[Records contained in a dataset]
========================================================================

(** * oamap.fillcolumn: fillable column buffers

    A shallow embedding of [oamap/fillcolumn.py]: the three backing
    strategies ([FillableList], [FillableArray], [FillableFile] with its
    subclass [FillableNumpyFile]) and the schema walk [_makefillables],
    followed by the properties established for them.

    Python integers are [Z]; [//] and [%] are [Z.div] and [Z.modulo]
    (both round towards minus infinity and give the remainder the sign of
    the divisor, as Python does).  A method is a function from the state
    of [self] to the new state and an outcome, so that the mutations made
    before an exception was raised stay visible afterwards. *)

From Stdlib Require Import ZArith NArith List Bool Lia.
From Stdlib.Strings Require Import String Ascii Byte.
From Stdlib Require Import DecimalString DecimalPos DecimalN DecimalZ.
From stdpp Require Import gmap strings.
Import ListNotations.

Local Open Scope Z_scope.

(* ===================================================================== *)
(** * Python and numpy primitives                                         *)
(* ===================================================================== *)

(** The exceptions the module can raise, under their Python names.
    [ValueError] is what the specification calls InvalidArgument,
    [IndexError] is IndexOutOfRange. *)
Inductive exn : Set :=
| ValueError | IndexError | TypeError | NameError | AssertionError
| ZeroDivisionError | OSError | StructError.

(** Outcome of a call.  [OutOfFuel] is not a Python outcome: it marks a
    [while] loop cut off by the bound of the model. *)
Inductive result (X : Type) : Type :=
| Ok (x : X)
| Raise (e : exn)
| OutOfFuel.
Arguments Ok {X} x.
Arguments Raise {X} e.
Arguments OutOfFuel {X}.

Definition rbind {X Y} (r : result X) (k : X -> result Y) : result Y :=
  match r with
  | Ok x => k x
  | Raise e => Raise e
  | OutOfFuel => OutOfFuel
  end.

Definition rmap {X Y} (f : X -> Y) (r : result X) : result Y :=
  rbind r (fun x => Ok (f x)).

(** A method of an object whose state has type [S]. *)
Definition method (S X : Type) : Type := S -> S * result X.

Definition ret {S X} (x : X) : method S X := fun s => (s, Ok x).
Definition raise {S X} (e : exn) : method S X := fun s => (s, Raise e).
Definition lift {S X} (r : result X) : method S X := fun s => (s, r).
Definition bind {S X Y} (c : method S X) (k : X -> method S Y) : method S Y :=
  fun s =>
    match c s with
    | (s', Ok x) => k x s'
    | (s', Raise e) => (s', Raise e)
    | (s', OutOfFuel) => (s', OutOfFuel)
    end.
Definition get {S} : method S S := fun s => (s, Ok s).
Definition gets {S X} (f : S -> X) : method S X := fun s => (s, Ok (f s)).
Definition modify {S} (f : S -> S) : method S unit := fun s => (f s, Ok tt).

Declare Scope method_scope.
Delimit Scope method_scope with method.
Notation "'do' x <- c ; k" := (bind c (fun x => k))
  (at level 10, x name, c at level 100, k at level 200) : method_scope.
Notation "'do' ' p <- c ; k" := (bind c (fun x => match x with p => k end))
  (at level 10, p pattern, c at level 100, k at level 200) : method_scope.
Notation "c ;; k" := (bind c (fun _ => k))
  (at level 100, k at level 200, right associativity) : method_scope.

Notation "'try' x <- r ; k" := (rbind r (fun x => k))
  (at level 10, x name, r at level 100, k at level 200).
Notation "'try' ' p <- r ; k" := (rbind r (fun x => match x with p => k end))
  (at level 10, p pattern, r at level 100, k at level 200).

(** [len(l)] *)
Definition zlen {X} (l : list X) : Z := Z.of_nat (length l).

(** [divmod(a, b)] *)
Definition divmod (a b : Z) : result (Z * Z) :=
  if b =? 0 then Raise ZeroDivisionError else Ok (a / b, a mod b).

(** ** Indexing *)

(** [l[i]] on a list or a one-dimensional array: a negative index counts
    from the end, and an index outside [-len, len) raises [IndexError]. *)
Definition norm_index (len i : Z) : result nat :=
  let j := if i <? 0 then i + len else i in
  if (0 <=? j) && (j <? len) then Ok (Z.to_nat j) else Raise IndexError.

Definition getitem {X} (l : list X) (i : Z) : result X :=
  try j <- norm_index (zlen l) i;
  match l !! j with
  | Some x => Ok x
  | None => Raise IndexError
  end.

(** [l[i] = x] *)
Definition setitem {X} (l : list X) (i : Z) (x : X) : result (list X) :=
  try j <- norm_index (zlen l) i;
  Ok (<[j := x]> l).

(** ** Slices *)

(** A slice object [start:stop:step]; [None] is an omitted component. *)
Record slice : Set := mkslice {
  start : option Z;
  stop : option Z;
  step : option Z
}.

(** The argument of [__getitem__]: an integer or a slice. *)
Inductive pyindex : Set :=
| Int (i : Z)
| Slice (s : slice).

(** How a given bound of a slice is brought into range for a sequence of
    length [len] (CPython, [PySlice_AdjustIndices]). *)
Definition adjust_bound (len stp i : Z) : Z :=
  if i <? 0 then
    if i + len <? 0 then (if stp <? 0 then -1 else 0) else i + len
  else if len <=? i then (if stp <? 0 then len - 1 else len)
  else i.

(** [slice.indices(len)]: first position, bound and stride. *)
Definition slice_indices (s : slice) (len : Z) : result (Z * Z * Z) :=
  let stp := default 1 (step s) in
  if stp =? 0 then Raise ValueError
  else
    let lo := match start s with
              | None => if stp <? 0 then len - 1 else 0
              | Some i => adjust_bound len stp i
              end in
    let hi := match stop s with
              | None => if stp <? 0 then -1 else len
              | Some i => adjust_bound len stp i
              end in
    Ok (lo, hi, stp).

(** Number of positions a slice selects. *)
Definition slice_length (lo hi stp : Z) : Z :=
  if stp <? 0 then
    if hi <? lo then (lo - hi - 1) / (- stp) + 1 else 0
  else
    if lo <? hi then (hi - lo - 1) / stp + 1 else 0.

(** The positions a slice selects, in the order of traversal. *)
Definition slice_positions (s : slice) (len : Z) : result (list nat) :=
  try '(lo, hi, stp) <- slice_indices s len;
  Ok (map (fun k => Z.to_nat (lo + Z.of_nat k * stp))
          (seq 0 (Z.to_nat (slice_length lo hi stp)))).

(** [l[start:stop:step]] *)
Definition getslice {X} (l : list X) (s : slice) : result (list X) :=
  try ps <- slice_positions s (zlen l);
  Ok (omap (fun p => l !! p) ps).

(** [del l[start:stop:step]] *)
Definition delslice {X} (l : list X) (s : slice) : result (list X) :=
  try ps <- slice_positions s (zlen l);
  Ok (omap (fun p => if bool_decide (p ∈ ps) then None else l !! p)
           (seq 0 (length l))).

========================================================================

■ Exercise ■
Output the data once more, exactly as it appears above.

■ Exercise answer ■
(** * oamap.fillcolumn: fillable column buffers

    A shallow embedding of [oamap/fillcolumn.py]: the three backing
    strategies ([FillableList], [FillableArray], [FillableFile] with its
    subclass [FillableNumpyFile]) and the schema walk [_makefillables],
    followed by the properties established for them.

    Python integers are [Z]; [//] and [%] are [Z.div] and [Z.modulo]
    (both round towards minus infinity and give the remainder the sign of
    the divisor, as Python does).  A method is a function from the state
    of [self] to the new state and an outcome, so that the mutations made
    before an exception was raised stay visible afterwards. *)

From Stdlib Require Import ZArith NArith List Bool Lia.
From Stdlib.Strings Require Import String Ascii Byte.
From Stdlib Require Import DecimalString DecimalPos DecimalN DecimalZ.
From stdpp Require Import gmap strings.
Import ListNotations.

Local Open Scope Z_scope.

(* ===================================================================== *)
(** * Python and numpy primitives                                         *)
(* ===================================================================== *)

(** The exceptions the module can raise, under their Python names.
    [ValueError] is what the specification calls InvalidArgument,
    [IndexError] is IndexOutOfRange. *)
Inductive exn : Set :=
| ValueError | IndexError | TypeError | NameError | AssertionError
| ZeroDivisionError | OSError | StructError.

(** Outcome of a call.  [OutOfFuel] is not a Python outcome: it marks a
    [while] loop cut off by the bound of the model. *)
Inductive result (X : Type) : Type :=
| Ok (x : X)
| Raise (e : exn)
| OutOfFuel.
Arguments Ok {X} x.
Arguments Raise {X} e.
Arguments OutOfFuel {X}.

Definition rbind {X Y} (r : result X) (k : X -> result Y) : result Y :=
  match r with
  | Ok x => k x
  | Raise e => Raise e
  | OutOfFuel => OutOfFuel
  end.

Definition rmap {X Y} (f : X -> Y) (r : result X) : result Y :=
  rbind r (fun x => Ok (f x)).

(** A method of an object whose state has type [S]. *)
Definition method (S X : Type) : Type := S -> S * result X.

Definition ret {S X} (x : X) : method S X := fun s => (s, Ok x).
Definition raise {S X} (e : exn) : method S X := fun s => (s, Raise e).
Definition lift {S X} (r : result X) : method S X := fun s => (s, r).
Definition bind {S X Y} (c : method S X) (k : X -> method S Y) : method S Y :=
  fun s =>
    match c s with
    | (s', Ok x) => k x s'
    | (s', Raise e) => (s', Raise e)
    | (s', OutOfFuel) => (s', OutOfFuel)
    end.
Definition get {S} : method S S := fun s => (s, Ok s).
Definition gets {S X} (f : S -> X) : method S X := fun s => (s, Ok (f s)).
Definition modify {S} (f : S -> S) : method S unit := fun s => (f s, Ok tt).

Declare Scope method_scope.
Delimit Scope method_scope with method.
Notation "'do' x <- c ; k" := (bind c (fun x => k))
  (at level 10, x name, c at level 100, k at level 200) : method_scope.
Notation "'do' ' p <- c ; k" := (bind c (fun x => match x with p => k end))
  (at level 10, p pattern, c at level 100, k at level 200) : method_scope.
Notation "c ;; k" := (bind c (fun _ => k))
  (at level 100, k at level 200, right associativity) : method_scope.

Notation "'try' x <- r ; k" := (rbind r (fun x => k))
  (at level 10, x name, r at level 100, k at level 200).
Notation "'try' ' p <- r ; k" := (rbind r (fun x => match x with p => k end))
  (at level 10, p pattern, r at level 100, k at level 200).

(** [len(l)] *)
Definition zlen {X} (l : list X) : Z := Z.of_nat (length l).

(** [divmod(a, b)] *)
Definition divmod (a b : Z) : result (Z * Z) :=
  if b =? 0 then Raise ZeroDivisionError else Ok (a / b, a mod b).

(** ** Indexing *)

(** [l[i]] on a list or a one-dimensional array: a negative index counts
    from the end, and an index outside [-len, len) raises [IndexError]. *)
Definition norm_index (len i : Z) : result nat :=
  let j := if i <? 0 then i + len else i in
  if (0 <=? j) && (j <? len) then Ok (Z.to_nat j) else Raise IndexError.

Definition getitem {X} (l : list X) (i : Z) : result X :=
  try j <- norm_index (zlen l) i;
  match l !! j with
  | Some x => Ok x
  | None => Raise IndexError
  end.

(** [l[i] = x] *)
Definition setitem {X} (l : list X) (i : Z) (x : X) : result (list X) :=
  try j <- norm_index (zlen l) i;
  Ok (<[j := x]> l).

(** ** Slices *)

(** A slice object [start:stop:step]; [None] is an omitted component. *)
Record slice : Set := mkslice {
  start : option Z;
  stop : option Z;
  step : option Z
}.

(** The argument of [__getitem__]: an integer or a slice. *)
Inductive pyindex : Set :=
| Int (i : Z)
| Slice (s : slice).

(** How a given bound of a slice is brought into range for a sequence of
    length [len] (CPython, [PySlice_AdjustIndices]). *)
Definition adjust_bound (len stp i : Z) : Z :=
  if i <? 0 then
    if i + len <? 0 then (if stp <? 0 then -1 else 0) else i + len
  else if len <=? i then (if stp <? 0 then len - 1 else len)
  else i.

(** [slice.indices(len)]: first position, bound and stride. *)
Definition slice_indices (s : slice) (len : Z) : result (Z * Z * Z) :=
  let stp := default 1 (step s) in
  if stp =? 0 then Raise ValueError
  else
    let lo := match start s with
              | None => if stp <? 0 then len - 1 else 0
              | Some i => adjust_bound len stp i
              end in
    let hi := match stop s with
              | None => if stp <? 0 then -1 else len
              | Some i => adjust_bound len stp i
              end in
    Ok (lo, hi, stp).

(** Number of positions a slice selects. *)
Definition slice_length (lo hi stp : Z) : Z :=
  if stp <? 0 then
    if hi <? lo then (lo - hi - 1) / (- stp) + 1 else 0
  else
    if lo <? hi then (hi - lo - 1) / stp + 1 else 0.

(** The positions a slice selects, in the order of traversal. *)
Definition slice_positions (s : slice) (len : Z) : result (list nat) :=
  try '(lo, hi, stp) <- slice_indices s len;
  Ok (map (fun k => Z.to_nat (lo + Z.of_nat k * stp))
          (seq 0 (Z.to_nat (slice_length lo hi stp)))).

(** [l[start:stop:step]] *)
Definition getslice {X} (l : list X) (s : slice) : result (list X) :=
  try ps <- slice_positions s (zlen l);
  Ok (omap (fun p => l !! p) ps).

(** [del l[start:stop:step]] *)
Definition delslice {X} (l : list X) (s : slice) : result (list X) :=
  try ps <- slice_positions s (zlen l);
  Ok (omap (fun p => if bool_decide (p ∈ ps) then None else l !! p)
           (seq 0 (length l))).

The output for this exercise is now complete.